What you need to know about birds losing their feathers

One day, your bird’s beautiful plumage looks shiny and pristine, and the next day, their feathers are piling up at the bottom of the cage. It can be very alarming to see your pet suddenly losing their feathers. Don’t panic, though. There are plenty of normal reasons this can occur and you should look into those first.

But dropping feathers can also indicate stress, disease, or other issues, so a call to the vet may become necessary. So why do birds lose their feathers? We’ll use the process of elimination to determine the most likely cause.

Blue bird stands elegantly against a blue background
Image used with permission by copyright holder

Is it normal for birds to lose feathers?

Yes, in fact, many birds go through a molt at least once or twice per year (and sometimes even more frequently). On top of that, it’s normal to find the occasional feather lying around. After all, you wouldn’t be surprised to find your dog shedding or your own hair in the shower drain. Much the same way, birds lose their version of hair now and then, especially as feathers get old or break.

However, unlike you and me, avians often drop many feathers all at once. This is to make sure their plumage stays in top shape in the wild, so you will often see birds complete the process right before migrating. In your home, birdie doesn’t have to worry about this so much, but may still go through a molt every so often to replenish their feathers. 

Parrot flies in front of trees in the wild
Image used with permission by copyright holder

Why do birds suddenly lose feathers?

If it isn’t part of a normal molt, you’ll have to investigate a few other factors that could bring about a sudden loss of feathers, which could include both physical and emotional issues. Look carefully to see if your bird is pulling at their feathers or if the feathers seem to be falling out on their own. It seems like the difference shouldn’t mean anything, but it can help you to pinpoint the exact source.

While pulling usually stems from a behavior problem, don’t rule something else out. Mites, for example, cause itching and lead to birds grabbing at their feathers even if nothing else is going on. Feathers coming out by themselves can be caused by bacteria and viruses, many of which are very serious. It could also be from something more severe, like a kidney problem. 

Parakeet picks at their feathers
Image used with permission by copyright holder

Can birds lose feathers from stress?

The short answer is definitely. Birds will pull out a substantial portion of their plumage if something really bothers them. However, it could wind up being something really mundane, like a change in your routine, a new pet or baby entering the household, or a shake-up in the environment.
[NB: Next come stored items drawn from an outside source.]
(* ===== verification/Manifest.v ===== *)
(** * Capability manifests

    Models [internal/capability/manifest.go]: from the YAML tree of a package's
    [tappet.yaml] to a validated [Manifest]. *)
From Stdlib Require Import Ascii String.
From S2P Require Import Prelude GoStrings Limits Sha256 Regex Utf8 Json Text Records Yaml.
Local Open Scope string_scope.
Local Open Scope list_scope.
Local Open Scope Z_scope.

Definition manifestAPIVersion : string := "tappet.gearboxlogic.dev/v1alpha1".
Definition manifestKind : string := "Capability".

(** [fmt.Sprintf("%s[%d]", path, i)] *)
Definition indexed (path : string) (i : Z) : string := path +:+ "[" +:+ FormatInt i +:+ "]".

Definition countLimitError (fieldPath : string) (count limit : Z) : error :=
  packageError "package_count_limit_exceeded" fieldPath (Errorf "contains %d items, limit is %d" [FInt count; FInt limit]).
Definition duplicateError (fieldPath value : string) : error :=
  packageError "package_duplicate_reference" fieldPath (Errorf "duplicate value %q" [FStr value]).
Definition field_error (code path text : string) : error := packageError code path (ErrorNew text).

(** ** Fields *)

Definition requiredString (fs : fields) (name path : string) : result error string :=
  let! node := requiredField fs name path in scalarString (Some node) (path +:+ "." +:+ name).

Definition validateRequiredText (fieldPath value : string) (maxBytes : Z) : result error unit :=
  fail_if String.eqb value "" with field_error "package_field_invalid" fieldPath "must not be empty" else
  fail_if negb (ValidString value) with field_error "package_field_invalid" fieldPath "must be valid UTF-8" else
  fail_if slen value >? maxBytes
    with packageError "package_field_limit_exceeded" fieldPath (Errorf "exceeds %d normalized UTF-8 bytes" [FInt maxBytes]) else
  Ok tt.

Section manifest.
Context `{TextOps}.

Definition requiredNormalizedID (fs : fields) (name itemPath : string) (maxBytes : Z) : result error string :=
  let! value := requiredString fs name itemPath in
  let value := NFC value in
  let! _ := validateRequiredText (itemPath +:+ "." +:+ name) value maxBytes in
  fail_if negb (MatchString localIDPattern value)
    with field_error "package_identifier_invalid" (itemPath +:+ "." +:+ name)
           "must be a lowercase identifier containing letters, digits, and internal hyphens" else
  Ok value.

Definition string_item (fieldPath : string) (maxItemBytes i : Z) (acc : list string) (item : Node) :
    result error (list string) :=
  let! value := scalarString (Some item) (indexed fieldPath i) in
  let value := NFC value in
  fail_if slen value >? maxItemBytes
    with packageError "package_field_limit_exceeded" (indexed fieldPath i)
           (Errorf "exceeds %d normalized UTF-8 bytes" [FInt maxItemBytes]) else
  Ok (acc ++ [value]).

Definition parseStringSequence (node : option Node) (fieldPath : string) (maxItems maxItemBytes : Z) :
    result error (list string) :=
  let! items := sequence node fieldPath in
  fail_if zlen items >? maxItems with countLimitError fieldPath (zlen items) maxItems else
  rfoldi (string_item fieldPath maxItemBytes) 0 [] items.

Definition normalizePackagePath (value : string) (maxBytes : Z) (fieldPath : string) : result error string :=
  let value := NFC value in
  let! _ := validateRequiredText fieldPath value maxBytes in
  fail_if ContainsByte value backslash || HasPrefix value "/" || ContainsByte value (ascii_of_nat 0)
    with field_error "package_path_invalid" fieldPath "must be a portable package-relative path" else
  let cleaned := path_Clean value in
  fail_if String.eqb cleaned "." || String.eqb cleaned ".." || HasPrefix cleaned "../" || negb (String.eqb cleaned value)
    with field_error "package_path_invalid" fieldPath "must be normalized and remain inside the package" else
  Ok cleaned.

(** ** Metadata *)

(** The loop over the tags: those normalised so far, with their bytes. *)
Definition tag_step (i : Z) (s : list string * Z * gset string) (tag : string) :
    result error (list string * Z * gset string) :=
  let '(tags, tagBytes, seenTags) := s in
  let tag := NFC tag in
  fail_if String.eqb tag "" with field_error "package_field_invalid" (indexed "manifest.metadata.tags" i) "must not be empty" else
  fail_if bool_decide (tag ∈ seenTags)
    with packageError "package_duplicate_reference" (indexed "manifest.metadata.tags" i) (Errorf "duplicate tag %q" [FStr tag]) else
  Ok (tags ++ [tag], tagBytes + slen tag, {[tag]} ∪ seenTags).

Definition parse_tags (node : option Node) : result error (list string) :=
  let! tags := parseStringSequence node "manifest.metadata.tags" MaxTags MaxTagBytes in
  let! '(tags, tagBytes, _) := rfoldi tag_step 0 ([], 0, ∅) tags in
  fail_if tagBytes >? MaxAllTagsBytes
    with packageError "package_field_limit_exceeded" "manifest.metadata.tags"
           (Errorf "normalized tags exceed %d bytes" [FInt MaxAllTagsBytes]) else
  Ok tags.

Definition parseMetadata (node : Node) : result error Metadata :=
  let p := "manifest.metadata" in
  let! fs := mapping node p ["id"; "name"; "version"; "description"; "tags"] in
  let! id := requiredString fs "id" p in
  let! name := requiredString fs "name" p in
  let! version := requiredString fs "version" p in
  let! description := requiredString fs "description" p in
  let id := NFC id in
  let name := NFC name in
  let version := NFC version in
  let description := NFC description in
  let! _ := validateRequiredText "manifest.metadata.id" id MaxCapabilityIDBytes in
  fail_if negb (MatchString capabilityIDPattern id)
    with field_error "package_capability_id_invalid" "manifest.metadata.id" "must be a lowercase dot-delimited identifier" else
  let! _ := validateRequiredText "manifest.metadata.name" name MaxNameBytes in
  let! _ := validateRequiredText "manifest.metadata.version" version MaxVersionBytes in
  fail_if negb (MatchString semverPattern version)
    with field_error "package_version_invalid" "manifest.metadata.version" "must be semantic version syntax" else
  let! _ := validateRequiredText "manifest.metadata.description" description MaxDescriptionBytes in
  let! tags := parse_tags (fs !! "tags") in
  Ok (mkMetadata id name version description tags).

(** ** Providers and operations

    A loop's state is the list it appends to and its [seen] map. *)

Definition provider_step (i : Z) (s : list ProviderBinding * gset string) (item : Node) :
    result error (list ProviderBinding * gset string) :=
  let '(result, seen) := s in
  let itemPath := indexed "manifest.spec.providers" i in
  let! fs := mapping item itemPath ["id"; "type"; "serverRef"] in
  let! id := requiredNormalizedID fs "id" itemPath MaxProviderIDBytes in
  fail_if bool_decide (id ∈ seen) with duplicateError (itemPath +:+ ".id") id else
  let! providerType := requiredString fs "type" itemPath in
  let! _ := validateRequiredText (itemPath +:+ ".type") providerType MaxProviderTypeBytes in
  fail_if negb (String.eqb providerType "mcp")
    with field_error "package_provider_type_unsupported" (itemPath +:+ ".type") "only mcp is supported" else
  let! serverRef := requiredString fs "serverRef" itemPath in
  let serverRef := NFC serverRef in
  let! _ := validateRequiredText (itemPath +:+ ".serverRef") serverRef MaxServerRefBytes in
  Ok (result ++ [mkProviderBinding id providerType serverRef], {[id]} ∪ seen).

Definition parseProviders (node : option Node) : result error (list ProviderBinding) :=
  let! items := sequence node "manifest.spec.providers" in
  fail_if zlen items >? MaxProviders with countLimitError "manifest.spec.providers" (zlen items) MaxProviders else
  rmap fst (rfoldi provider_step 0 ([], ∅) items).

Definition operation_step (providers : gset string) (i : Z) (s : list Operation * gset string) (item : Node) :
    result error (list Operation * gset string) :=
  let '(result, seen) := s in
  let itemPath := indexed "manifest.spec.operations" i in
  let! fs := mapping item itemPath ["id"; "description"; "provider"; "target"] in
  let! id := requiredNormalizedID fs "id" itemPath MaxOperationIDBytes in
  fail_if bool_decide (id ∈ seen) with duplicateError (itemPath +:+ ".id") id else
  let! description := requiredString fs "description" itemPath in
  let description := NFC description in
  let! _ := validateRequiredText (itemPath +:+ ".description") description MaxOperationDescription in
  let! provider := requiredNormalizedID fs "provider" itemPath MaxProviderAliasBytes in
  fail_if negb (bool_decide (provider ∈ providers))
    with packageError "package_reference_invalid" (itemPath +:+ ".provider") (Errorf "unknown provider %q" [FStr provider]) else
  let! target := requiredString fs "target" itemPath in
  let target := NFC target in
  let! _ := validateRequiredText (itemPath +:+ ".target") target MaxOperationTargetBytes in
  Ok (result ++ [mkOperation id description provider target], {[id]} ∪ seen).

Definition parseOperations (node : option Node) (providers : gset string) : result error (list Operation) :=
  let! items := sequence node "manifest.spec.operations" in
  fail_if zlen items >? MaxOperations with countLimitError "manifest.spec.operations" (zlen items) MaxOperations else
  rmap fst (rfoldi (operation_step providers) 0 ([], ∅) items).

(** ** Skills and context *)

Definition resource_step (itemPath : string) (i : Z) (s : list SkillResource * gset string * gset string) (item : Node) :
    result error (list SkillResource * gset string * gset string) :=
  let '(resources, seenIDs, seenResourcePaths) := s in
  let resourcePath := itemPath +:+ ".resources[" +:+ FormatInt i +:+ "]" in
  let! fs := mapping item resourcePath ["id"; "kind"; "path"] in
  let! id := requiredNormalizedID fs "id" resourcePath MaxResourceIDBytes in
  fail_if bool_decide (id ∈ seenIDs) with duplicateError (resourcePath +:+ ".id") id else
  let! kind := requiredString fs "kind" resourcePath in
  fail_if (slen kind >? MaxResourceKindBytes) || negb (String.eqb kind "reference")
    with field_error "package_resource_kind_unsupported" (resourcePath +:+ ".kind") "only reference is supported" else
  let! localPath := requiredString fs "path" resourcePath in
  let! localPath := normalizePackagePath localPath MaxResourcePathBytes (resourcePath +:+ ".path") in
  fail_if bool_decide (localPath ∈ seenResourcePaths) with duplicateError (resourcePath +:+ ".path") localPath else
  Ok (resources ++ [mkSkillResource id kind localPath], {[id]} ∪ seenIDs, {[localPath]} ∪ seenResourcePaths).

Definition skill_step (i : Z) (s : list SkillDeclaration * gset string * Z) (item : Node) :
    result error (list SkillDeclaration * gset string * Z) :=
  let '(result, seenPaths, totalResources) := s in
  let itemPath := indexed "manifest.spec.skills" i in
  let! fs := mapping item itemPath ["path"; "resources"] in
  let! skillPath := requiredString fs "path" itemPath in
  let! skillPath := normalizePackagePath skillPath MaxSkillPathBytes (itemPath +:+ ".path") in
  fail_if bool_decide (skillPath ∈ seenPaths) with duplicateError (itemPath +:+ ".path") skillPath else
  let! resourceNodes := sequence (fs !! "resources") (itemPath +:+ ".resources") in
  fail_if zlen resourceNodes >? MaxResourcesPerSkill
    with countLimitError (itemPath +:+ ".resources") (zlen resourceNodes) MaxResourcesPerSkill else
  let totalResources := totalResources + zlen resourceNodes in
  fail_if totalResources >? MaxSkillResources
    with countLimitError "manifest.spec.skills.resources" totalResources MaxSkillResources else
  let! '(resources, _, _) := rfoldi (resource_step itemPath) 0 ([], ∅, ∅) resourceNodes in
  Ok (result ++ [mkSkillDeclaration skillPath resources], {[skillPath]} ∪ seenPaths, totalResources).

Definition parseSkills (node : option Node) : result error (list SkillDeclaration) :=
  let! items := sequence node "manifest.spec.skills" in
  fail_if zlen items >? MaxSkills with countLimitError "manifest.spec.skills" (zlen items) MaxSkills else
  rmap (λ s, s.1.1) (rfoldi skill_step 0 ([], ∅, 0) items).

Definition context_step (i : Z) (s : list ContextReference * gset string * gset string) (item : Node) :
    result error (list ContextReference * gset string * gset string) :=
  let '(result, seenIDs, seenPaths) := s in
  let itemPath := indexed "manifest.spec.context" i in
  let! fs := mapping item itemPath ["id"; "path"] in
  let! id := requiredNormalizedID fs "id" itemPath MaxContextIDBytes in
  fail_if bool_decide (id ∈ seenIDs) with duplicateError (itemPath +:+ ".id") id else
  let! localPath := requiredString fs "path" itemPath in
  let! localPath := normalizePackagePath localPath MaxContextPathBytes (itemPath +:+ ".path") in
  fail_if bool_decide (localPath ∈ seenPaths) with duplicateError (itemPath +:+ ".path") localPath else
  Ok (result ++ [mkContextReference id localPath], {[id]} ∪ seenIDs, {[localPath]} ∪ seenPaths).

Definition parseContext (node : option Node) : result error (list ContextReference) :=
  let! items := sequence node "manifest.spec.context" in
  fail_if zlen items >? MaxContextReferences
    with countLimitError "manifest.spec.context" (zlen items) MaxContextReferences else
  rmap (λ s, s.1.1) (rfoldi context_step 0 ([], ∅, ∅) items).

(** ** The specification and the manifest *)

Definition parse_parent (fs : fields) (capabilityID : string) : result error string :=
  let! parent := optionalString fs "parent" "manifest.spec" in
  let parent := NFC parent in
  if String.eqb parent "" then Ok parent else
  fail_if (slen parent >? MaxHierarchyPathBytes) || negb (MatchString capabilityIDPattern parent)
    with field_error "package_parent_invalid" "manifest.spec.parent" "must be a bounded lowercase dot-delimited path" else
  fail_if negb (HasPrefix capabilityID (parent +:+ "."))
    with field_error "package_parent_invalid" "manifest.spec.parent"
           "must be a proper dot-delimited prefix of the capability ID" else
  Ok parent.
Loneliness or boredom can also induce feather plucking, so be sure to keep your bird engaged and happy so that they leave their feathers alone.

Boy looks at pet bird coming out of cage
Image used with permission by copyright holder

How do you treat feather loss?

If it’s a yearly molt and everything else looks OK, you don’t really have to do anything. Your bird will work the feathers through on their own, though your pet may need a little assistance with itchy skin. You should also consider providing a little extra protein — it takes a lot of energy and nutrients to replace all those feathers. 

Otherwise, you’ll want to dive deep into the underlying problem and figure out how to fix it. That might mean taking care of whatever has caused the stress or helping assuage a condition. This is when a call to your veterinarian is essential, as they will be able to help you to solve the problem. Some treatments will involve antibiotics or other medicines (topical or oral) that can rid your feathered friend of bacteria that could be causing the feathers to fall. 

Woman smiles at her pet bird perched on her finger
Image used with permission by copyright holder

Keep an eye on your bird

Anytime your bird starts to lose excessive feathers and you can’t be certain she’s molting, you should check in with your bird doc. They may choose to do a physical examination of the skin and feathers or may check for underlying conditions by taking blood. You can keep an eye on other signs of their health, such as food intake (and waste), eye brightness, and mood. Monitoring all these things will lead you to the root of the problem (and hopefully a solution) quickly.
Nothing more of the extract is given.